Surveillance for Stage I Testicular Cancer: How Effective?

Summary and Comment |
October 8, 2014

Surveillance for Stage I Testicular Cancer: How Effective?

  1. Robert Dreicer, MD, MS, FACP

Disease-specific survival at 15 years was 99%.

  1. Robert Dreicer, MD, MS, FACP

After undergoing orchiectomy, men with stage I nonseminoma germ cell tumors (NSGCT) can be managed with retroperitoneal lymph node dissection (RPLND), adjuvant chemotherapy (cisplatin, etoposide, and bleomycin), or surveillance. Regardless of how patients are managed, the cure rates of these patients are in the range of 98% to 99%.

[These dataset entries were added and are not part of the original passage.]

(** Between two requests, with room for [n] more bytes. *)
Record serving (s : serve_state (DB := DB)) (n : Z) : Prop := {
  sv_ready : ready (hc_conn (client s)) n;
  sv_inv : conn_inv (hc_conn (client s));
  sv_input : drained (input_buffer_ (hc_conn (client s))) n;
  sv_read : drained (readBuff_ (hc_context (client s))) n;
  sv_write : drained (writeBuff_ (hc_context (client s))) n;
  sv_wheel : length (wheel s) = wheel_size
}.

(** [s'] has sent [text] more, and can go on. *)
Definition served (s : serve_state (DB := DB)) (text : bytes) (n : Z) (s' : serve_state (DB := DB)) : Prop :=
  serving s' n /\ stream (hc_conn (client s')) = stream (hc_conn (client s)) ++ text /\
  hc_entry (client s') = hc_entry (client s).

Lemma readable_served data sent s text n :
  asks srcDir (Readable (IoOk data) sent) text -> srcDir <> [] -> serving s n ->
  alive (hc_entry (client s)) (wheel s) = true -> weight (Readable (IoOk data) sent) text <= n ->
  exists s', serve_step srcDir (Readable (IoOk data) sent) s = Ok s' /\
    served s text (n - weight (Readable (IoOk data) sent) text) s' /\
    wheel s' = touch (hc_entry (client s)) (wheel s).
Proof.
  intros Hasks Hsrc [Hready Hinv (Hwi & Hci & Hvi) (Hwr & Hcr & Hvr) (Hww & Hcw & Hvw) Hlen] Ha Hn.
  inversion Hasks as [m p v hs size file sent' Hm Hp Hv Hhs req text' Hst Hmap Hsize Hsent Hev| | |]; subst.
  cbn [weight] in Hn. set (data := print_request m p v hs []) in *.
  assert (Hne : data <> []) by (unfold data, print_request; by destruct m).
  destruct (handle_read_ok data (hc_conn (client s)) n) as (c1 & Hc1 & Hready1 & Hs1 & Hw1 & Hi1 & Hv1 & Hinv1); [done..|unfold weight in *; lia|].
  cbn [serve_step]. unfold on_readable. rewrite Hc1, bind_ok.
  destruct data as [|x data'] eqn:Hdata; [done|]. rewrite <-Hdata in *.
  destruct (message_served srcDir (set_conn c1 (client s)) (wheel s) (shared s) m p v hs size file sent n)
    as (h' & wd' & Hrun & He & Hs & Hready' & Hinv' & Hin & Hrd & Hwr');
    [done..|exact Hi1|done|done| |done|done| |done|done|done|done| |done|].
  { cbn [hc_conn set_conn hc_context]. rewrite Hi1. unfold weight in *. lia. }
  { cbn [set_conn hc_context]. fold req text'. unfold weight in *. lia. }
  { fold req text'. unfold weight in *. lia. }
  rewrite Hrun, bind_ok. eexists. split; [reflexivity|]. split; [|done].
  cbn [hc_conn set_conn hc_context hc_entry] in *. cbn [weight]. fold req text' in Hs, Hready', Hwr'. rewrite Hi1 in Hrd.
  split; [split; cbn [client wheel hc_conn]|split; [by rewrite <-Hs1|done]].
  - eapply ready_less; [exact Hready'|(unfold weight in *; lia)].
  - by apply Hinv', Hinv1.
  - destruct Hin as (? & ? & ?). split_and!; try done. (unfold weight in *; lia).
  - eapply drained_emptied; [|exact Hrd|]; [split_and!; [done|done|exact Hvr]|(unfold weight in *; lia)].
  - eapply drained_emptied; [|exact Hwr'|]; [split_and!; [done|done|exact Hvw]|(unfold weight in *; lia)].
  - by rewrite length_touch.
Qed.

To examine outcomes associated with surveillance, investigators reviewed the records of 1226 men in the Danish National Patient Register who were observed after orchiectomy for stage I NSGCT between 1984 and 2007. Most patients had tumor markers drawn monthly during year 1, every 3 months during year 2, and every 6 months during years 3 to 5. Computed tomography (CT) imaging was performed at 4, 8, 12, 36, and 60 months. Median follow-up was 180 months.

Early relapses were mainly detected by an increase in tumor markers, and late relapses were detected by CT scans. Fifty-nine percent of relapses occurred within the first 6 months after orchiectomy, and 80% occurred within the first year (median time to relapse, 5 months). Of all relapses, 89% were detected at routine examinations, and 7% were detected by patient report. Six patients died of germ cell tumor, including one who refused systemic therapy. Testicular-cancer–specific survival at 15 years was 99%. At 5 years, six patients had relapsed, one had died, and five were without evidence of disease. Adherence to the surveillance program was good; only 48 patients (3.9%) dropped out before the final control at 5 years.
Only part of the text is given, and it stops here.